» **Exercise directions**
Spot each line in the data below containing "force" and copy it.
*** Begin section ***
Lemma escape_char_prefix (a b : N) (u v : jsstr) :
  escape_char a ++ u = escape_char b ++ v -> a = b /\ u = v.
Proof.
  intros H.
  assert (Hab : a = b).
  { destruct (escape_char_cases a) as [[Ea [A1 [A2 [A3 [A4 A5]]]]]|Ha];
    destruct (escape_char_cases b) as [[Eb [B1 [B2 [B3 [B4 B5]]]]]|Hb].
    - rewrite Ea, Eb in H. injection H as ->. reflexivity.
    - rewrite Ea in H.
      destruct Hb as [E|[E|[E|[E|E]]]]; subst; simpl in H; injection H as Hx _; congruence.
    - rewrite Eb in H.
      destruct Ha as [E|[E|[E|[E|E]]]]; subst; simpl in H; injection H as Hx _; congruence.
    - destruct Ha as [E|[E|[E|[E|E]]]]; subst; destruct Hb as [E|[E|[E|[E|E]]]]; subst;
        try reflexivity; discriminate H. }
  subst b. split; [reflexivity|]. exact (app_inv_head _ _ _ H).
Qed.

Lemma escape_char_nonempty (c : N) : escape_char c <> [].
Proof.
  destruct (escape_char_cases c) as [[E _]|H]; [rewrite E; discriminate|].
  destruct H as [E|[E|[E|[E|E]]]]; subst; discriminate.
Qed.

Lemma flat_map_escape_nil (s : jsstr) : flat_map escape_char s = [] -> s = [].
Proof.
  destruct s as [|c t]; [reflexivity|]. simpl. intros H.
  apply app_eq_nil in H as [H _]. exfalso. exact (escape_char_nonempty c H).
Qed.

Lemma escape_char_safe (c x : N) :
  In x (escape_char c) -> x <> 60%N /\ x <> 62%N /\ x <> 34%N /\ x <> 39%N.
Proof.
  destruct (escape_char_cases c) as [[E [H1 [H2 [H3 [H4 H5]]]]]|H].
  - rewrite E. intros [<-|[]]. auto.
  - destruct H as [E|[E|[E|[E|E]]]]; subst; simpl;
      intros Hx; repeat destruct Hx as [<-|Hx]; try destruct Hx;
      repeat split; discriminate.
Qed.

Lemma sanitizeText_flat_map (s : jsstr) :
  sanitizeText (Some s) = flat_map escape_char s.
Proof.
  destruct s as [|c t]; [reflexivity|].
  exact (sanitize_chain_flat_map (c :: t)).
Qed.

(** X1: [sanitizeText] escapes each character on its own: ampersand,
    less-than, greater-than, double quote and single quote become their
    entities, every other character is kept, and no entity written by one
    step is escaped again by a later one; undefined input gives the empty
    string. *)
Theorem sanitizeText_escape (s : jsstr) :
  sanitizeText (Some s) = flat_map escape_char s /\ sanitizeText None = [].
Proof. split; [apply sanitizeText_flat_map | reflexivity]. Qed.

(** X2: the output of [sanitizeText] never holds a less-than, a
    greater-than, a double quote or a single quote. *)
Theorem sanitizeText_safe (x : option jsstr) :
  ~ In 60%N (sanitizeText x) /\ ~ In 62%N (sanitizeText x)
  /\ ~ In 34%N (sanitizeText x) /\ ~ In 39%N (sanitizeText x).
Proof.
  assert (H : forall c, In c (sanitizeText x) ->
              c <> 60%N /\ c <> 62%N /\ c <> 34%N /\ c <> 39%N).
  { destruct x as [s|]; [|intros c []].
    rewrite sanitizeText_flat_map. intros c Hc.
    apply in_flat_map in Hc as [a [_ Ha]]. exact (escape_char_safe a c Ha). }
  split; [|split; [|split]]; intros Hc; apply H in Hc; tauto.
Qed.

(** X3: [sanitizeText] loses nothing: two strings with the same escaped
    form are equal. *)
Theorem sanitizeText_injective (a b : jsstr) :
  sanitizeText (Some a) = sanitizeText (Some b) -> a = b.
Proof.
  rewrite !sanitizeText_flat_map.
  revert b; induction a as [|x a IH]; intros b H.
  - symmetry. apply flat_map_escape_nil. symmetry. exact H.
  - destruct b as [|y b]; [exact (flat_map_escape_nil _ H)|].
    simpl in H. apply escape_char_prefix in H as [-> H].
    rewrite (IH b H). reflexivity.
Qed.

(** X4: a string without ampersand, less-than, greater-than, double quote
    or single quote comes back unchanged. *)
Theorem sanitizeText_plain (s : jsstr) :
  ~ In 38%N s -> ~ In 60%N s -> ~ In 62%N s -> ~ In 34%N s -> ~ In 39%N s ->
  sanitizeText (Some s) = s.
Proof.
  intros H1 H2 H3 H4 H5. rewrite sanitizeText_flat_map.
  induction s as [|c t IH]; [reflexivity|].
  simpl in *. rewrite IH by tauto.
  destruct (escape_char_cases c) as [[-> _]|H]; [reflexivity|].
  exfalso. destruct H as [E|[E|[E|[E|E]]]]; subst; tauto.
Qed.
*** End section ***
*** Begin section ***
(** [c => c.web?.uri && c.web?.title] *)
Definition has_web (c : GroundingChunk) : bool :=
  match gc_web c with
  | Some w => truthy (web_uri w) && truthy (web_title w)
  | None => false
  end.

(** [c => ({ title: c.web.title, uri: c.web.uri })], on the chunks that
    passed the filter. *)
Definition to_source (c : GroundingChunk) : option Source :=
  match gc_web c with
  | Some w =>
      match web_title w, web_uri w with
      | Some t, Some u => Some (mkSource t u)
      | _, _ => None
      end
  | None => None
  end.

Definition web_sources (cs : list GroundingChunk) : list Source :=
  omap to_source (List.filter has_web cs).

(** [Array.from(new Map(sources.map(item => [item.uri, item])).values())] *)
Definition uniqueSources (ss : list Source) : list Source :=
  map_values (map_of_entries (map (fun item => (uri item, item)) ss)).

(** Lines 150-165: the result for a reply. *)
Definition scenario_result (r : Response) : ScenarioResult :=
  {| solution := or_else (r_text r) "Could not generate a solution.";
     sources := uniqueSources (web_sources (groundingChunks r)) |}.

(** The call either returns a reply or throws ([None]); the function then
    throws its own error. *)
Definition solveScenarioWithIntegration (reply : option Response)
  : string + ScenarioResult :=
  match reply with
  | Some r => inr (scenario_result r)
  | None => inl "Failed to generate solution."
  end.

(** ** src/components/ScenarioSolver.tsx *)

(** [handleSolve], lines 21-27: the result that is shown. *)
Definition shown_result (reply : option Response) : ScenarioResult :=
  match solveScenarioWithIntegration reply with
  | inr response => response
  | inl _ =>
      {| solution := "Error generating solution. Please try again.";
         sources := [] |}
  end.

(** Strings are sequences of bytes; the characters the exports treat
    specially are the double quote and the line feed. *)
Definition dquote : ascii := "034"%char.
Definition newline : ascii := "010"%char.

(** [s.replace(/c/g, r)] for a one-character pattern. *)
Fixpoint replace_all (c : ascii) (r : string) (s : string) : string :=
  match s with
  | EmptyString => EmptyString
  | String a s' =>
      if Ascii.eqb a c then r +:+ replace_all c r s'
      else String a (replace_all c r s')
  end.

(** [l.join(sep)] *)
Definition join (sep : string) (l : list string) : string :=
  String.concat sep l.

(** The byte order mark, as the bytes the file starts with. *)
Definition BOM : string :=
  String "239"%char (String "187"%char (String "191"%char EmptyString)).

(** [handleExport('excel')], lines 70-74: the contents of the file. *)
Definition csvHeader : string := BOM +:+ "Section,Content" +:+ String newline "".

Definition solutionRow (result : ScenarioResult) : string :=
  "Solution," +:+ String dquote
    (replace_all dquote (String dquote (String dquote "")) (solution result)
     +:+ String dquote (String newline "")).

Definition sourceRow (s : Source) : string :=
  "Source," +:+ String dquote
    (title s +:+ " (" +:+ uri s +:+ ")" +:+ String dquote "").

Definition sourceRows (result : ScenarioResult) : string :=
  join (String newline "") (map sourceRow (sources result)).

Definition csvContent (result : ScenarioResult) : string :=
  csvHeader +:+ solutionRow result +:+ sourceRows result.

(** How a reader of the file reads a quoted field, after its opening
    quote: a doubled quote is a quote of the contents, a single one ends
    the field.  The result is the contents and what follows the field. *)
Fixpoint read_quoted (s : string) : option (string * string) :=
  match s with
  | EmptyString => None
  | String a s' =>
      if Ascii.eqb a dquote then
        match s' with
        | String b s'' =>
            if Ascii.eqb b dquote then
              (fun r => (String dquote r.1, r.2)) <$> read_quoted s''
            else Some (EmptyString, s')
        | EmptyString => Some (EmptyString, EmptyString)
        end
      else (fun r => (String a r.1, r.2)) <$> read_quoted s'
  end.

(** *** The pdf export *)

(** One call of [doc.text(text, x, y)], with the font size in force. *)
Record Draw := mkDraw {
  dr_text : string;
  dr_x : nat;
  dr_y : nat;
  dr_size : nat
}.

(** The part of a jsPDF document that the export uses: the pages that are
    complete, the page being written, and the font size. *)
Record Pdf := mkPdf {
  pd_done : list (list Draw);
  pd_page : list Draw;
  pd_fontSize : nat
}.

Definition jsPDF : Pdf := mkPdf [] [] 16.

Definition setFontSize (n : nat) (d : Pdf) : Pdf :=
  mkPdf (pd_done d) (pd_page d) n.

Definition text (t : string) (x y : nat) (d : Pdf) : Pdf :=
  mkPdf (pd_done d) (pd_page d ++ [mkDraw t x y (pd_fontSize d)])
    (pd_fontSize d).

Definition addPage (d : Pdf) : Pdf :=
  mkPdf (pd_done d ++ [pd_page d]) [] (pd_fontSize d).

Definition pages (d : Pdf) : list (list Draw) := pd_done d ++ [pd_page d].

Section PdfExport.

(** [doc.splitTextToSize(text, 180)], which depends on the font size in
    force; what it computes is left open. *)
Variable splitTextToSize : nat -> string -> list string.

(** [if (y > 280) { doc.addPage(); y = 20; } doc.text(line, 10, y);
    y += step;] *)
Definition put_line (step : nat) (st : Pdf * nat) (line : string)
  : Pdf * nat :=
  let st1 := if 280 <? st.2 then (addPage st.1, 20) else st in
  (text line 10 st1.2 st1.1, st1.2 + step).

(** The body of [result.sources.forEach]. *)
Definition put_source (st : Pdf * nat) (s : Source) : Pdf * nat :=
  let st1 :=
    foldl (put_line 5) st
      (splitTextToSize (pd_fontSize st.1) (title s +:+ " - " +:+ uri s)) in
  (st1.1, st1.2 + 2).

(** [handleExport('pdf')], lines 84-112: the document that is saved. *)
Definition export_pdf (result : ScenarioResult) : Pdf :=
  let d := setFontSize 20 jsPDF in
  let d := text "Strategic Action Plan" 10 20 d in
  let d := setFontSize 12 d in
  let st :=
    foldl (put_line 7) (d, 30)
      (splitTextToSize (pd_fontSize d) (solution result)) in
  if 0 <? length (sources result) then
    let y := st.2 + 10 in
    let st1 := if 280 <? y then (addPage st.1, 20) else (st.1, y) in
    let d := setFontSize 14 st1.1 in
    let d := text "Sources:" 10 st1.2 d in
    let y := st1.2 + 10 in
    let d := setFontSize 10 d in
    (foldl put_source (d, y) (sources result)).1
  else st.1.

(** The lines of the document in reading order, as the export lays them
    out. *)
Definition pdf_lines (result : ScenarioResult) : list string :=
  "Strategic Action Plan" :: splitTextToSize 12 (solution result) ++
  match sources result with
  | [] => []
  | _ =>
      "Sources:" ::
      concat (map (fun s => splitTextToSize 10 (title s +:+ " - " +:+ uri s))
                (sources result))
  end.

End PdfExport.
*** End section ***
» **Result for this exercise**
(** One call of [doc.text(text, x, y)], with the font size in force. *)
    force; what it computes is left open. *)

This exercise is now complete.